In [1]:
# This Machine Learning code will train the model on 10K custom generated features and predicted house price.
# using the trained model, it will try to predict the price of a real house
#
# By Poorva Vakharia
# Aug 2025

In [2]:
import pandas as pd
from sklearn.preprocessing import OneHotEncoder, StandardScaler
from sklearn.ensemble import RandomForestRegressor
from sklearn.metrics import mean_squared_error, r2_score
import joblib

In [3]:
# 🔹 Step 1: Load training data
train_csv = "synthetic_housing_data.csv"
df_train = pd.read_csv(train_csv)

FileNotFoundError: [Errno 2] No such file or directory: 'synthetic_housing_data.csv'

In [None]:
# 🔹 Step 2: Separate features and target
X_train_raw = df_train.drop("price", axis=1)
y_train = df_train["price"]

In [None]:
# 🔹 Step 3: Identify feature types
categorical_features = ["zip_code", "home_type"]  # Adjust as needed
numerical_features = [col for col in X_train_raw.columns if col not in categorical_features]
print(numerical_features)

In [None]:
# 🔹 Step 4: Fit transformers separately
scaler = StandardScaler()
encoder = OneHotEncoder(handle_unknown="ignore", sparse_output=False)

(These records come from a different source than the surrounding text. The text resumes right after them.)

Definition new_server_with_fallback (password : bytes) (p : P) (r : R) (fb : option NetLocation) : outcome TrojanTcpHandler :=
  new_inner password (Some p) (Some r) fb.
Definition new_server (password : bytes) (p : P) (r : R) : outcome TrojanTcpHandler := new_server_with_fallback password p r None.
Definition new_client (password : bytes) : outcome TrojanTcpHandler := new_inner password None None None.
Definition new_multi_server (table : TrojanUsers U) (p : P) (r : R) (fb : option NetLocation) : outcome TrojanTcpHandler :=
  h ← new_inner [] (Some p) (Some r) fb;
  Ok (mkHandler table (client_password_hash h) (proxy_selector h) (resolver h) (fallback h)
        (fallback_proxy_selector h) (outbound_dispatcher h)).
Definition with_outbound_dispatcher (h : TrojanTcpHandler) (d : option D) : TrojanTcpHandler :=
  mkHandler (users h) (client_password_hash h) (proxy_selector h) (resolver h) (fallback h) (fallback_proxy_selector h) d.
End types.
End handler.
Arguments TrojanTcpHandler : clear implicits.

(** ** The server *)
Record ParsedTrojanRequest (U : Type) := mkRequest {
  authenticated_user : option U;
  command_type : Z;
  remote_location : NetLocation }.
Arguments mkRequest {U}.
Arguments authenticated_user {U}.
Arguments command_type {U}.
Arguments remote_location {U}.

Section server.
Context {U P D R : Type} (h : TrojanTcpHandler U P D R).

Definition parse_server_request {M} `{Handshake M} : M (ParsedTrojanRequest U) :=
  received_hash ← read_line_bytes;
  _ ← guard (length received_hash =? TROJAN_PASSWORD_HASH_LEN)%nat Other "Invalid password hash length";
  user ← lift (ok_or (get (users h) received_hash) (IoError Other "Invalid password hash"));
  command_type ← read_u8;
  _ ← guard ((command_type =? Socks.CMD_CONNECT) || (command_type =? Socks.CMD_UDP_ASSOCIATE)) InvalidInput "Invalid command code";
  remote_location ← read_location;
  request_suffix ← read_u16_be;
  _ ← guard (request_suffix =? 3338) Other "Invalid request suffix bytes";
  mret (mkRequest user command_type remote_location).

X_num_scaled = scaler.fit_transform(X_train_raw[numerical_features])
X_cat_encoded = encoder.fit_transform(X_train_raw[categorical_features])

In [None]:
print(X_cat_encoded)

In [None]:
# 🔹 Step 5: Combine transformed features
import numpy as np
X_train_transformed = np.hstack([X_num_scaled, X_cat_encoded])

In [None]:
# 🔹 Step 6: Train model
model = RandomForestRegressor(n_estimators=100, random_state=42)
model.fit(X_train_transformed, y_train)

In [None]:
# 🔹 Step 7: Save model and transformers
joblib.dump(model, "house_price_model.pkl")
joblib.dump(scaler, "scaler.pkl")
joblib.dump(encoder, "encoder.pkl")

In [None]:
# 🔹 Step 8: Load new data for prediction
new_csv = "my_house_price.csv"
df_new = pd.read_csv(new_csv)

In [None]:
# 🔹 Step 10: Predict house prices
predicted_prices = model.predict(X_new_transformed)
df_new["predicted_price"] = predicted_prices

In [None]:
# 🔹 Step 11: Output predictions
print("\n🏠 Predicted Prices for New Data:")
print(df_new[["predicted_price"]].head())

In [None]:
# 🔹 Step 12: Save predictions (optional)
df_new.to_csv("housing_predictions.csv", index=False)
print("\n✅ Predictions saved to 'housing_predictions.csv'")